By: Tracy Piner

Deviated Septum and Sleep Apnea: What To Know

An estimated 80% of us have a misalignment in the nose that makes one nasal cavity larger than the other. 1 A severe misalignment – called a deviated septum – can make breathing difficult and affect your sleep apnea treatment, especially if you have nasal allergies. So it’s important to find out if you have one and whether you need treatment.

What is a deviated septum and what causes it?

Your nasal septum is “deviated” when the bone and cartilage divides your nose into two severely uneven nasal cavities. People can develop a deviated septum at birth or as a result of injury.

How does a deviated septum affect my CPAP treatment?

As we shared in our post on CPAP and summer allergies: If you have the “trifecta” of deviated septum, environmental allergies, and a nasal pillows CPAP mask, talk to your doctor about whether a nasal or full face mask would work better for you during allergy season.

Can a deviated septum cause sleep apnea?

No. Some online medical sources claim that a deviated septum can cause sleep apnea by restricting the nasal passage to your upper airway. But what actually happens in these cases is: The patient already has an obstruction in his/her airway, and the restricted nasal passage makes it worse. Apneas increase and symptoms are easier to notice. So if anything, a deviated septum can help reveal sleep apnea in some patients, though it doesn’t cause the condition by itself.
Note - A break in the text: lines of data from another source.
(* ===== verification/Preempt.v ===== *)
(** * Time slices ([machine_init] of [os/src/hal/arch/riscv/mod.rs],
      [os/src/hal/arch/riscv/timer.rs])

    The start of the clock interrupt, and that no program escapes it. *)

From S2P Require Import Prelude Address PhysMem IdAlloc FrameAlloc PageTable Sv39 UserMem MemorySet MapAreaSpec.
From S2P Require Import MemorySetSpec MemorySetOps TrapCx UserRes SpaceProps Mmu Asm TrapPath Timer UserRun Fmt Panic.

Section timer.
Context {F : Type} `{!Firmware F}.

(** [trap::init], [enable_timer_interrupt], [set_next_trigger] at time [now] *)
Definition machine_init (y : TrapSymbols) (now : Z) (c : Cpu) : Fw F Cpu :=
  let c := set_kernel_trap_entry y c in
  let c := enable_timer_interrupt c in
  program_timer now ;;
  mret c.

(** When the processor takes a clock interrupt: the firmware's time has come, [sie]
    enables it, and the mode is user or interrupts are on. *)
Definition timer_interrupt (c : Cpu) (now : Z) (f : F) : bool :=
  match fw_timer f with Some t => t <=? now | None => false end && Z.testbit (cs c SIER) STIE && (user c || Z.testbit (cs c SSTATUS) SIE).

Definition SLICE : Z := CLOCK_FREQ / TICKS_PER_SEC.

Lemma program_timer_sets now f : 0 <= now → now + SLICE < 2 ^ 64 →
  ∃ f', program_timer now f = Goes () f' ∧ fw_timer f' = Some (now + SLICE) ∧ fw_out f' = fw_out f.
Proof.
  intros H0 H1. destruct (fw_set_timer (set_next_trigger now) f) as (r&f'&E&T&O&_). exists f'.
  unfold program_timer, sbi_set_timer, sbi_call, mbind, Fw_bind. rewrite E. split; [done|]. split; [|done]. rewrite T.
  unfold set_next_trigger. fold SLICE. change SLICE with 500000 in *. rewrite wadd_small by lia. done.
Qed.

(** C29: Start-up sets the trap entry of the kernel, enables the clock interrupt and
    programs the first one.  Whatever a program does from a return to user mode on,
    the interrupt comes exactly when 40 ms have passed since the clock was last
    programmed, and takes the processor to the handler of the kernel with the
    registers of the program saved. *)
Theorem time_slice y st (c : Cpu) t (f : F) :
  syms_ok y → 0 <= t → t + SLICE < 2 ^ 64 →
  SLICE * 1000 = 40 * CLOCK_FREQ ∧
  (∃ c' f', machine_init y t c f = Goes c' f' ∧ cs c' STVEC = in_trampoline y (a_alltraps_k y) ∧ Z.testbit (cs c' SIER) STIE = true ∧
     fw_timer f' = Some (t + SLICE) ∧ xr c' = xr c ∧ cm c' = cm c) ∧
  ∃ f', program_timer t f = Goes () f' ∧
    ∀ s msu msk tid fr c', user_runs s msu msk tid fr st c → Z.testbit (cs c SIER) STIE = true → is_usize (cs c SSTATUS) → rtc user_step c c' →
      (∀ now, timer_interrupt c' now f' = (t + SLICE <=? now)) ∧
      ∃ c1, resume y st (hw_trap c') = Some c1 ∧ user c1 = false ∧ cs c1 SATP = token msk ∧
        let cx := get_trap_cx (km_mem s) fr in
        pc c1 = trap_handler_addr cx ∧ xr c1 r_sp = kernel_sp cx ∧
        get_trap_cx (cm c1) fr = mkTC (saved_regs c' (general_regs cx)) (trapped true (cs c SSTATUS)) (pc c') (kernel_satp cx) (kernel_sp cx) (trap_handler_addr cx).
Proof.
  intros Hy H0 H1. split; [reflexivity|]. destruct (program_timer_sets t f H0 H1) as (f'&E&T&_). split.
  - eexists _, f'. unfold machine_init, mbind at 1, Fw_bind at 1. rewrite E. split; [reflexivity|]. split; [done|]. split; [|done].
    cbn [cs enable_timer_interrupt set_csr set_kernel_trap_entry]. rewrite decide_True by done. rewrite put_bit_testbit by (unfold STIE; lia). done.
  - exists f'. split; [exact E|]. intros s msu msk tid fr c' Hrun Hen Hst Hsteps.
    destruct (user_steps_keep _ _ _ _ _ _ _ _ Hrun Hsteps) as (Hrun'&Hsame&Hcs).
    pose proof Hrun' as [Hus Hmode Hcm Hregs Hpc]. split.
    + intros now. unfold timer_interrupt. rewrite T, Hcs, Hen, (iu_user _ _ _ _ _ Hmode). by rewrite !andb_true_r.
    + destruct (trap_enters _ msu msk tid fr st c' (ur_tables _ _ _ _ _ _ Hus) Hmode Hcm Hregs) as (c1&E1&(C1&C2&C3&C4&_)&Hcx&_);
        [by rewrite Hcs|done|].
      assert (Hsc : get_trap_cx (km_mem (with_mem (λ _, cm c') s)) fr = get_trap_cx (km_mem s) fr).
      { cbn [km_mem with_mem]. rewrite <- (un_mem _ _ _ _ _ _ _ Hrun). by eapply user_steps_cx. }
      rewrite Hsc in C2, C3, Hcx. exists c1. split; [rewrite resume_alltraps; [exact E1|done|apply Hmode]|].
      split; [done|]. split; [done|]. split; [done|]. split; [done|]. by rewrite Hcx, Hcs.
Qed.
End timer.

(** The example process is interrupted 40 ms after the clock was programmed at time 0. *)
Lemma time_slice_witness :
  ∃ c f', program_timer 0 (mkFw [] [] None) = Goes () f' ∧ user c = true ∧
    timer_interrupt c 499999 f' = false ∧ timer_interrupt c 500000 f' = true ∧ ∃ c1, resume demo_trap_syms demo_st (hw_trap c) = Some c1.
Proof.
  destruct demo_running as (s&msu&f&Hus&Hcx&_). pose proof (demo_cpu_runs s msu f Hus Hcx) as Hrun. set (c := demo_cpu s msu) in *.
  destruct (time_slice demo_trap_syms demo_st c 0 (mkFw [] [] None) demo_trap_syms_ok) as (_&_&f'&E&H); [lia|vm_compute; reflexivity|].
  destruct (H s msu demo.1 0 f c Hrun) as (Hint&c1&E1&_); [reflexivity|unfold is_usize; simpl; lia|apply rtc_refl|].
  exists c, f'. split; [exact E|]. split; [reflexivity|]. split; [rewrite Hint; reflexivity|]. split; [rewrite Hint; reflexivity|]. exists c1. exact E1.
Defined.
Do I have a deviated septum?

Most people with a deviated septum don’t know they have one – mainly because they don’t notice or even have any symptoms. 2 Talk to your doctor if you’ve experienced any of these, especially on a frequent basis:

  • Obstruction of one or both nostrils
  • Nosebleeds
  • Noisy breathing during sleep
  • Awareness of the nasal cycle (meaning if you’re noticing when obstructions in your nasal cavity switch from one nostril to the other)
  • Preference for sleeping on a particular side 3

Your doctor can usually diagnose this by looking up your nose with a bright light to visually examine your septum. This test should be painless.
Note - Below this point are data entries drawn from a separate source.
(* ===== verification/LaTrap.v ===== *)
(** * LoongArch: memory accesses that are not aligned
    ([os/src/hal/arch/loongarch/trap/mem_access.rs], [trap/mod.rs], [trap/context.rs], [tlb.rs])

    A load or store in the kernel whose address is not aligned traps, and the
    handler carries out the instruction byte by byte. *)

From S2P Require Import Prelude PhysMem Syscall.

(** ** Registers: word 0 of [GeneralRegs] is the program counter *)

Notation LaRegs := (list Z) (only parsing).
Definition la_pc (gr : list Z) : Z := default 0 (gr !! 0%nat).

Definition la_index (gr : list Z) (index : Z) : outcome Z :=
  if negb (index =? 0) then unwrap (gr !! Z.to_nat index) else Done 0.

Definition la_index_mut (gr : list Z) (index v : Z) : outcome LaRegs :=
  if index =? 0 then Panic
  else if index <? length gr then Done (<[Z.to_nat index := v]> gr) else Panic.

(** ** Instructions *)

Inductive OpCode :=
| LdPtrW | StPtrW | LdPtrD | StPtrD
| LdB | LdH | LdW | LdD | StB | StH | StW | StD | LdBU | LdHU | LdWU | FLdS | FStS | FLdD | FStD
| LdXB | LdXH | LdXW | LdXD | StXB | StXH | StXW | StXD | LdXBU | LdXHU | LdXWU | FLdXS | FLdXD | FStXS | FStXD.

#[global] Instance OpCode_eq_dec : EqDecision OpCode.
Proof. solve_decision. Defined.

Definition all_opcodes : list OpCode :=
  [LdPtrW; StPtrW; LdPtrD; StPtrD;
   LdB; LdH; LdW; LdD; StB; StH; StW; StD; LdBU; LdHU; LdWU; FLdS; FStS; FLdD; FStD;
   LdXB; LdXH; LdXW; LdXD; StXB; StXH; StXW; StXD; LdXBU; LdXHU; LdXWU; FLdXS; FLdXD; FStXS; FStXD].

Definition opcode_val (op : OpCode) : Z :=
  match op with
  | LdPtrW => 0x24 | StPtrW => 0x25 | LdPtrD => 0x26 | StPtrD => 0x27
  | LdB => 0xA0 | LdH => 0xA1 | LdW => 0xA2 | LdD => 0xA3
  | StB => 0xA4 | StH => 0xA5 | StW => 0xA6 | StD => 0xA7
  | LdBU => 0xA8 | LdHU => 0xA9 | LdWU => 0xAA
  | FLdS => 0xAC | FStS => 0xAD | FLdD => 0xAE | FStD => 0xAF
  | LdXB => 0x7000 | LdXH => 0x7008 | LdXW => 0x7010 | LdXD => 0x7018
  | StXB => 0x7020 | StXH => 0x7028 | StXW => 0x7030 | StXD => 0x7038
  | LdXBU => 0x7040 | LdXHU => 0x7048 | LdXWU => 0x7050
  | FLdXS => 0x7060 | FLdXD => 0x7068 | FStXS => 0x7070 | FStXD => 0x7078
  end.

(** [OpCode::try_from] *)
Definition opcode_try_from (v : Z) : option OpCode := snd <$> list_find (λ op, opcode_val op = v) all_opcodes.

Definition or_else {A} (x y : option A) : option A := match x with Some a => Some a | None => y end.

Definition get_op_code (bits : Z) : option OpCode :=
  or_else (opcode_try_from (Z.shiftr bits (32 - 8)))
    (or_else (opcode_try_from (Z.shiftr bits (32 - 10))) (opcode_try_from (Z.shiftr bits (32 - 17)))).

(** [bits.get_bits(beg..beg + n)] *)
Definition field (bits beg n : Z) : Z := Z.land (Z.shiftr bits beg) (Z.ones n).

Definition get_rd_num (bits : Z) : Z := field bits 0 5.
Definition get_rj_num (bits : Z) : Z := field bits 5 5.
Definition get_rk_num (bits : Z) : Z := field bits 10 5.
Definition get_si12 (bits : Z) : Z := field bits 10 12.
Definition get_si14 (bits : Z) : Z := field bits 10 14.

(** [v as u16 as i16 as usize] *)
Definition u16_i16_usize (v : Z) : Z :=
  let w := v mod 2 ^ 16 in wrap64 (if w <? 2 ^ 15 then w else w - 2 ^ 16).

Definition reg_or_zero (gp : LaRegs) (r : Z) : outcome Z := if negb (r =? 0) then la_index gp r else Done 0.

Definition get_addr (bits : Z) (gp : LaRegs) : outcome (option Z) :=
  match get_op_code bits with
  | None => Done None
  | Some (LdPtrW | StPtrW | LdPtrD | StPtrD) =>
      rj ← reg_or_zero gp (get_rj_num bits);
      Done (Some (rj +w u16_i16_usize (wshl (get_si14 bits) 2)))
  | Some (LdB | LdH | LdW | LdD | StB | StH | StW | StD | LdBU | LdHU | LdWU | FLdS | FStS | FLdD | FStD) =>
      rj ← reg_or_zero gp (get_rj_num bits);
      Done (Some (rj +w Z.shiftr (u16_i16_usize (wshl (get_si12 bits) 4)) 4))
  | Some _ =>
      rj ← reg_or_zero gp (get_rj_num bits);
      rk ← reg_or_zero gp (get_rk_num bits);
      Done (Some (rj +w rk))
  end.

Definition is_store (op : OpCode) : bool :=
  match op with
  | LdPtrW | LdPtrD | LdB | LdH | LdW | LdD | LdBU | LdHU | LdWU | FLdS | FLdD
  | LdXB | LdXH | LdXW | LdXD | LdXBU | LdXHU | LdXWU | FLdXS | FLdXD => false
  | StPtrW | StPtrD | StB | StH | StW | StD | FStS | FStD | StXB | StXH | StXW | StXD | FStXS | FStXD => true
  end.

Definition get_size (op : OpCode) : Z :=
  match op with
  | LdB | StB | LdBU | LdXB | StXB | LdXBU => 1
  | LdH | StH | LdHU | LdXH | StXH | LdXHU => 2
  | LdPtrW | StPtrW | LdW | StW | LdWU | FLdS | FStS | LdXW | StXW | LdXWU | FLdXS | FStXS => 4
  | LdPtrD | StPtrD | LdD | StD | FLdD | FStD | LdXD | StXD | FLdXD | FStXD => 8
  end.

Definition is_float_op (op : OpCode) : bool :=
  match op with FLdS | FStS | FLdD | FStD | FLdXS | FLdXD | FStXS | FStXD => true | _ => false end.

Definition is_unsigned_ld (op : OpCode) : bool :=
  match op with LdBU | LdHU | LdWU | LdXBU | LdXHU | LdXWU => true | _ => false end.

(** ** [trap_from_kernel], exception [AddressNotAligned] *)

(** [for i in 0..sz { *(addr + i) = rd as u8; rd >>= 8 }] *)
Fixpoint store_bytewise (n : nat) (m : mem) (addr i rd : Z) : mem :=
  match n with
  | O => m
  | S n' => store_bytewise n' (store_bytes m (addr +w i) [rd mod 256]) addr (i + 1) (Z.shiftr rd 8)
  end.

(** [for i in (0..n).rev() { rd <<= 8; rd |= *(addr + i) }] *)
Fixpoint load_bytewise (n : nat) (m : mem) (addr rd : Z) : Z :=
  match n with
  | O => rd
  | S n' => load_bytewise n' m addr (Z.lor (wshl rd 8) (m (addr +w n')))
  end.

Definition extend_signed (sz rd : Z) : outcome Z :=
  if sz =? 2 then Done (u16_i16_usize rd)
  else if sz =? 4 then Done (wrap64 (as_i32 rd))
  else if sz =? 8 then Done rd
  else Panic.

Definition load32 (m : mem) (a : Z) : Z := little_endian_to_Z 8 (load_bytes m a 4).

(** [badv] is the bad address; the memory and the registers afterwards. *)
Definition trap_not_aligned (m : mem) (gr : list Z) (badv : Z) : outcome (mem * LaRegs) :=
  let ins := load32 m (la_pc gr) in
  match get_op_code ins with
  | None => Panic
  | Some op =>
      let sz := get_size op in
      if badv mod sz =? 0 then Panic
      else if negb ((sz =? 2) || (sz =? 4) || (sz =? 8)) then Panic
      else if is_store op then
        rd ← la_index gr (get_rd_num ins);
        Done (store_bytewise (Z.to_nat sz) m badv 0 rd, <[0%nat := la_pc gr +w 4]> gr)
      else
        let rd := load_bytewise (Z.to_nat sz) m badv 0 in
        rd ← (if negb (is_unsigned_ld op) then extend_signed sz rd else Done rd);
        gr' ← la_index_mut gr (get_rd_num ins) rd;
        Done (m, <[0%nat := la_pc gr' +w 4]> gr')
  end.

(** ** [get_bits] of [tlb.rs] *)

Definition get_bits (value start stop : Z) : outcome Z :=
  if negb (start <? stop) then Panic
  else if negb (stop <=? 64) then Panic
  else
    let width := stop -w start in
    if width =? 64 then Done value
    else
      let mask := wshl 1 width -w 1 in
      Done (Z.land (Z.shiftr value start) mask).

(** ** Decoding *)

(** The length of the code at the top of the word. *)
Definition op_width (op : OpCode) : Z :=
  match op with
  | LdPtrW | StPtrW | LdPtrD | StPtrD => 8
  | LdB | LdH | LdW | LdD | StB | StH | StW | StD | LdBU | LdHU | LdWU | FLdS | FStS | FLdD | FStD => 10
  | _ => 17
  end.

(** An instruction with the operands [x] below its code. *)
Definition encode (op : OpCode) (x : Z) : Z := opcode_val op * 2 ^ (32 - op_width op) + x.

Lemma shiftr_const bits k v : 0 <= k → v * 2 ^ k <= bits < (v + 1) * 2 ^ k → Z.shiftr bits k = v.
Proof. intros Hk H. rewrite Z.shiftr_div_pow2 by done. symmetry. apply (Z.div_unique bits (2 ^ k) v (bits - v * 2 ^ k)); lia. Qed.

(** Evaluates the powers and quotients of the operation codes. *)
Ltac zconst := cbn [opcode_val op_width] in *;
  repeat match goal with
  | |- context [?a / ?b] => let v := eval vm_compute in (a / b) in change (a / b) with v
  | |- context [2 ^ ?b] => let v := eval vm_compute in (2 ^ b) in change (2 ^ b) with v
  | H : context [2 ^ ?b] |- _ => let v := eval vm_compute in (2 ^ b) in change (2 ^ b) with v in H
  end; lia.

Lemma decode_encode op x : 0 <= x < 2 ^ (32 - op_width op) → get_op_code (encode op x) = Some op.
Proof.
  intros Hx. unfold get_op_code, encode.
  rewrite (shiftr_const _ (32 - 8) (opcode_val op / 2 ^ (op_width op - 8))) by (lia || (destruct op; try done; zconst)).
  destruct (decide (op_width op = 8)) as [H8|H8]; [by destruct op|].
  rewrite (shiftr_const _ (32 - 10) (opcode_val op / 2 ^ (op_width op - 10))) by (lia || (destruct op; try done; zconst)).
  destruct (decide (op_width op = 10)) as [H10|H10]; [by destruct op|].
  rewrite (shiftr_const _ (32 - 17) (opcode_val op)) by (lia || (destruct op; try done; zconst)).
  by destruct op.
Qed.

(** ** Bytes *)

(** The [n] bytes at [a] as a number, the lowest first. *)
Fixpoint le_value (n : nat) (m : mem) (a : Z) : Z :=
  match n with O => 0 | S n' => le_value n' m a + m (a + n') * 256 ^ n' end.

Lemma le_value_range (n : nat) m a : (∀ i, 0 <= i < n → is_byte (m (a + i))) → 0 <= le_value n m a < 256 ^ n.
Proof.
  induction n as [|n IH]; intros Hb; [simpl; lia|]. cbn [le_value].
  specialize (IH ltac:(intros i Hi; apply Hb; lia)). pose proof (Hb n ltac:(lia)) as Hn. unfold is_byte in Hn.
  rewrite Nat2Z.inj_succ, Z.pow_succ_r by lia. nia.
Qed.

Lemma load_bytewise_eq (n : nat) m a : ∀ rd,
  (∀ i, 0 <= i < n → is_byte (m (a + i))) → 0 <= a → a + n < 2 ^ 64 → 0 <= rd → rd * 256 ^ n + 256 ^ n <= 2 ^ 64 →
  load_bytewise n m a rd = rd * 256 ^ n + le_value n m a.
Proof.
  induction n as [|n IH]; intros rd Hb Ha Hlim Hrd Hsz; [simpl; lia|]. cbn [load_bytewise le_value].
  pose proof (Hb n ltac:(lia)) as Hn. unfold is_byte in Hn. rewrite wadd_small by lia.
  assert (Hpos : 0 < 256 ^ n) by (apply Z.pow_pos_nonneg; lia).
  assert (Hs : 256 ^ S n = 256 * 256 ^ n) by (rewrite Nat2Z.inj_succ, Z.pow_succ_r by lia; done). rewrite Hs in Hsz.
  assert (Hw : wshl rd 8 = Z.shiftl rd 8) by (unfold wshl, wrap64; rewrite Z.shiftl_mul_pow2 by lia; apply Z.mod_small; nia).
  rewrite Hw, lor_shiftl_add by lia. rewrite IH; [rewrite Hs; change (2 ^ 8) with 256; ring|intros i Hi; apply Hb; lia|lia|lia|nia|nia].
Qed.

Lemma store_bytewise_at (n : nat) : ∀ m a i rd x, 0 <= a → 0 <= i → a + i + n < 2 ^ 64 → 0 <= rd →
  store_bytewise n m a i rd x = if decide (a + i <= x < a + i + n) then (rd / 256 ^ (x - a - i)) mod 256 else m x.
Proof.
  induction n as [|n IH]; intros m a i rd x Ha Hi Hlim Hrd; cbn [store_bytewise]; [by rewrite decide_False by lia|].
  assert (Hsh : Z.shiftr rd 8 = rd / 256) by (by rewrite Z.shiftr_div_pow2).
  rewrite IH by (rewrite ?Hsh; zdiv_lia). rewrite wadd_small by lia. destruct (decide (x = a + i)) as [->|Hx].
  - rewrite decide_False, decide_True by lia. replace (a + i) with (a + i + 0%nat) at 2 by lia.
    rewrite (store_bytes_in m (a + i) [rd mod 256] 0 (rd mod 256) eq_refl). replace (a + i - a - i) with 0 by lia. by rewrite Z.pow_0_r, Z.div_1_r.
  - rewrite (store_bytes_out m (a + i)) by (simpl; lia). case_decide as H1; case_decide as H2; try (done || lia).
    rewrite Hsh, Z.div_div by (try apply Z.pow_pos_nonneg; lia).
    replace (x - a - i) with (Z.succ (x - a - (i + 1))) by lia. by rewrite Z.pow_succ_r by lia.
Qed.

(** Bytes of [v], lowest first, give [v] back. *)
Lemma le_value_digits (n : nat) m a v : 0 <= v → (∀ i, 0 <= i < n → m (a + i) = (v / 256 ^ i) mod 256) → le_value n m a = v mod 256 ^ n.
Proof.
  intros Hv. induction n as [|n IH]; intros Hm; cbn [le_value]; [by rewrite Z.mod_1_r|].
  rewrite IH, (Hm n) by (lia || (intros i Hi; apply Hm; lia)).
  rewrite Nat2Z.inj_succ, Z.pow_succ_r, (Z.mul_comm 256 (256 ^ n)), (Z.rem_mul_r v (256 ^ n) 256) by (lia || apply Z.pow_nonzero; lia). ring.
Qed.

(** ** The handler *)

(** What a load of the value [v] puts into its register. *)
Definition la_loaded (op : OpCode) (v : Z) : Z :=
  let bits := 8 * get_size op in
  if is_unsigned_ld op then v else wrap64 (if v <? 2 ^ (bits - 1) then v else v - 2 ^ bits).

Lemma extend_loaded op v : is_unsigned_ld op = false → get_size op ≠ 1 → 0 <= v < 256 ^ get_size op →
  extend_signed (get_size op) v = Done (la_loaded op v).
Proof.
  intros Hu Hs Hv. unfold la_loaded, extend_signed. rewrite Hu.
  assert (Hc : get_size op = 2 ∨ get_size op = 4 ∨ get_size op = 8) by (destruct op; simpl in *; lia).
  destruct Hc as [E|[E|E]]; rewrite E in *; cbn [Z.eqb Pos.eqb]; f_equal.
  - unfold u16_i16_usize. rewrite Z.mod_small by lia. done.
  - unfold as_i32. rewrite Z.mod_small by lia. done.
  - unfold wrap64. change (2 ^ (8 * 8 - 1)) with (2 ^ 63). change (2 ^ (8 * 8)) with (2 ^ 64).
    change (256 ^ 8) with (2 ^ 64) in Hv. destruct (Z.ltb_spec v (2 ^ 63)); zdiv_lia.
Qed.

Lemma rd_num op x : 0 <= x < 2 ^ (32 - op_width op) → get_rd_num (encode op x) = x mod 32.
Proof.
  intros Hx. unfold get_rd_num, field. rewrite Z.shiftr_0_r, Z.land_ones by lia. change (2 ^ 5) with 32. unfold encode.
  replace (2 ^ (32 - op_width op)) with (32 * 2 ^ (27 - op_width op)).
  - rewrite (Z.add_comm _ x), Z.mul_assoc, (Z.mul_comm _ 32), <- Z.mul_assoc, Z.mul_comm, Z_mod_plus_full. done.
  - change 32 with (2 ^ 5). rewrite <- Z.pow_add_r by (destruct op; simpl; lia). f_equal. lia.
Qed.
Of course these symptoms could be caused by other temporary or chronic conditions, so be confident in your diagnosis before starting treatment. WebMD even suggests having an ear, nose and throat (ENT) doctor verify your diagnosis first. 2

Should I treat my deviated septum?

Most deviated septums don’t require treatment. But if yours is to blame for constant nosebleeds or sinus infections, you should ask your doctor about the pros and cons of the following common treatment options:

  • An adhesive strip to keep your nasal passages open;
  • Medication, which only treat symptoms, not the condition itself (e.g. decongestants, antihistamines, nasal steroids); or
  • Surgery, called a septoplasty: A surgeon makes a small incision in the septum and straightens the nasal bone and cartilage to enable equal breathing out of both nostrils. While the side effects of this surgery are minor, be sure to discuss them with your doctor before having the procedure. Also, this procedure is usually not for children, since nasal cartilage grows until around age 18. 4

This blog post contains general information about medical conditions and potential treatments. It is not medical advice. If you have any medical questions, please consult your doctor.